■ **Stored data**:

(** What [extract] does behind the download and the clearing. *)
Lemma extract_steps pf self w w' :
  extract pf self true w = (Ok tt, w') ->
  is_tree (fs w) ->
  exists wf wc mode t data ms wx w4 w5,
    extract_fetch pf self w = (Ok tt, wf) /\
    extract_clear pf self true wf = (Ok tt, wc) /\
    wc = set_fs (filter (fun kv => ¬ zipfold self `prefix_of` kv.1) (fs wf)) wf /\
    fs wf !! zippath self = Some (File mode t data) /\
    fs wc !! zippath self = Some (File mode t data) /\
    zip_members pf data = Some ms /\
    extractall pf (root self) ms wc = (Ok tt, wx) /\
    extract_chmod pf self wx = (Ok tt, w4) /\
    extract_patch pf self w4 = (Ok tt, w5) /\
    extract_svn pf self w5 = (Ok tt, w') /\
    is_tree (fs wc) /\ is_tree (fs wx).
Proof.
  intros H Ht. unfold extract in H.
  apply bind_Ok in H as ([] & wf & Hf & H).
  apply bind_Ok in H as ([] & wc & Hc & H).
  apply bind_Ok in H as ([] & wx & Hx & H).
  apply bind_Ok in H as ([] & w4 & H4 & H).
  apply bind_Ok in H as ([] & w5 & H5 & H).
  assert (is_tree (fs wf)) as Htf by (by eapply keeps_tree_extract_fetch).
  pose proof (extract_clear_Ok _ _ _ _ Htf Hc) as Ewc.
  assert (is_tree (fs wc)) as Htc.
  { rewrite Ewc. cbn [fs set_fs]. by apply is_tree_remove_below. }
  unfold extract_unzip, ZipFile in Hx.
  apply bind_Ok in Hx as (ms & wz & Hz & Hx).
  apply bind_Ok in Hz as (data & wz' & Hr & Hz).
  apply read_bytes_Ok in Hr as [-> (mode & t & Hr)].
  destruct (zip_members pf data) as [ms'|] eqn:Hms; [|done].
  injection Hz as <- <-.
  exists wf, wc, mode, t, data, ms', wx, w4, w5.
  repeat split; try done.
  - rewrite Ewc in Hr. cbn [fs set_fs] in Hr.
    by apply map_lookup_filter_Some in Hr as [Hr _].
  - by eapply keeps_tree_extractall.
Qed.

(** X15: in a well-formed file system, when [extract] with overwriting
    returns, nothing of an earlier tree is left: every entry at or below
    the destination directory lies on the way to the target of a member
    of the archive, or is the revision header written for a release
    below 3.6.0. *)
Theorem extract_leaves_no_stale_entry pf self w w' :
  is_tree (fs w) ->
  extract pf self true w = (Ok tt, w') ->
  exists mode t data ms,
    fs (snd (extract_fetch pf self w)) !! zippath self = Some (File mode t data) /\
    zip_members pf data = Some ms /\
    forall q : path, zipfold self `prefix_of` q -> is_Some (fs w' !! q) ->
      (q = svn_hfile self /\ tuple_lt (version_tuple self) [3; 6; 0] = true) \/
      exists m, m ∈ ms /\ q `prefix_of` root self ++ m_name m.
Proof.
  intros Ht H.
  destruct (extract_steps _ _ _ _ H Ht)
    as (wf & wc & mode & t & data & ms & wx & w4 & w5 &
        Hf & Hc & Ewc & Hzf & Hzc & Hms & Hx & H4 & H5 & H6 & Htc & Htx).
  exists mode, t, data, ms. rewrite Hf. cbn [snd]. split; [done|]. split; [done|].
  intros q Hq Hsome.
  (* the revision header *)
  assert (is_Some (fs w5 !! q) \/
          (q = svn_hfile self /\ tuple_lt (version_tuple self) [3; 6; 0] = true)) as [H5q|Hsvn];
    [|clear Hsome|by left].
  { apply extract_svn_Ok in H6.
    destruct (tuple_lt (version_tuple self) [3; 6; 0]); [|left; by subst w'].
    destruct (fs w5 !! svn_hfile self) eqn:Es; [left; by subst w'|].
    subst w'. cbn [fs set_fs] in Hsome.
    destruct (decide (q = svn_hfile self)) as [->|Hne]; [by right|left].
    by rewrite lookup_insert_ne in Hsome. }
  right.
  (* the patch and the modes *)
  assert (is_Some (fs w4 !! q)) as H4q.
  { apply extract_patch_Ok in H5 as (m0 & t0 & pre & lines & Hpre & _ & ->).
    cbn [fs set_fs] in H5q. destruct (decide (q = cmakefile self)) as [->|Hne].
    - by eexists.
    - by rewrite lookup_insert_ne in H5q. }
  assert (is_Some (fs wx !! q)) as Hxq.
  { destruct (extract_chmod_Ok pf self wx Htx) as (w4' & E4 & Hmode).
    rewrite E4 in H4. injection H4 as ->. rewrite Hmode in H4q.
    destruct (is_script_of _ q); [|done]. by apply fmap_is_Some in H4q. }
  (* the members *)
  destruct (decide (Exists (fun m => q `prefix_of` root self ++ m_name m) ms)) as [Hex|Hno].
  { apply Exists_exists in Hex as (m & Hm & Hp). by exists m. }
  exfalso.
  assert (fs wx !! q = fs wc !! q) as E.
  { eapply extractall_frame; [done|..].
    - intros m Hm ->. apply Hno, Exists_exists. by exists m.
    - right. intros m Hm Hp. apply Hno, Exists_exists. by exists m. }
  rewrite E, Ewc in Hxq. cbn [fs set_fs] in Hxq. destruct Hxq as [n Hn].
  apply map_lookup_filter_Some in Hn as [_ Hn]. by apply Hn.
Qed.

■ **Requirement**:
From the records above, quote only the lines running from the line with "fs wf !! zippath" to the line with "extract_chmod pf self wx = (Ok tt, w4) /\", both lines included.

■ **Reply to the task**:
    fs wf !! zippath self = Some (File mode t data) /\
    fs wc !! zippath self = Some (File mode t data) /\
    zip_members pf data = Some ms /\
    extractall pf (root self) ms wc = (Ok tt, wx) /\
    extract_chmod pf self wx = (Ok tt, w4) /\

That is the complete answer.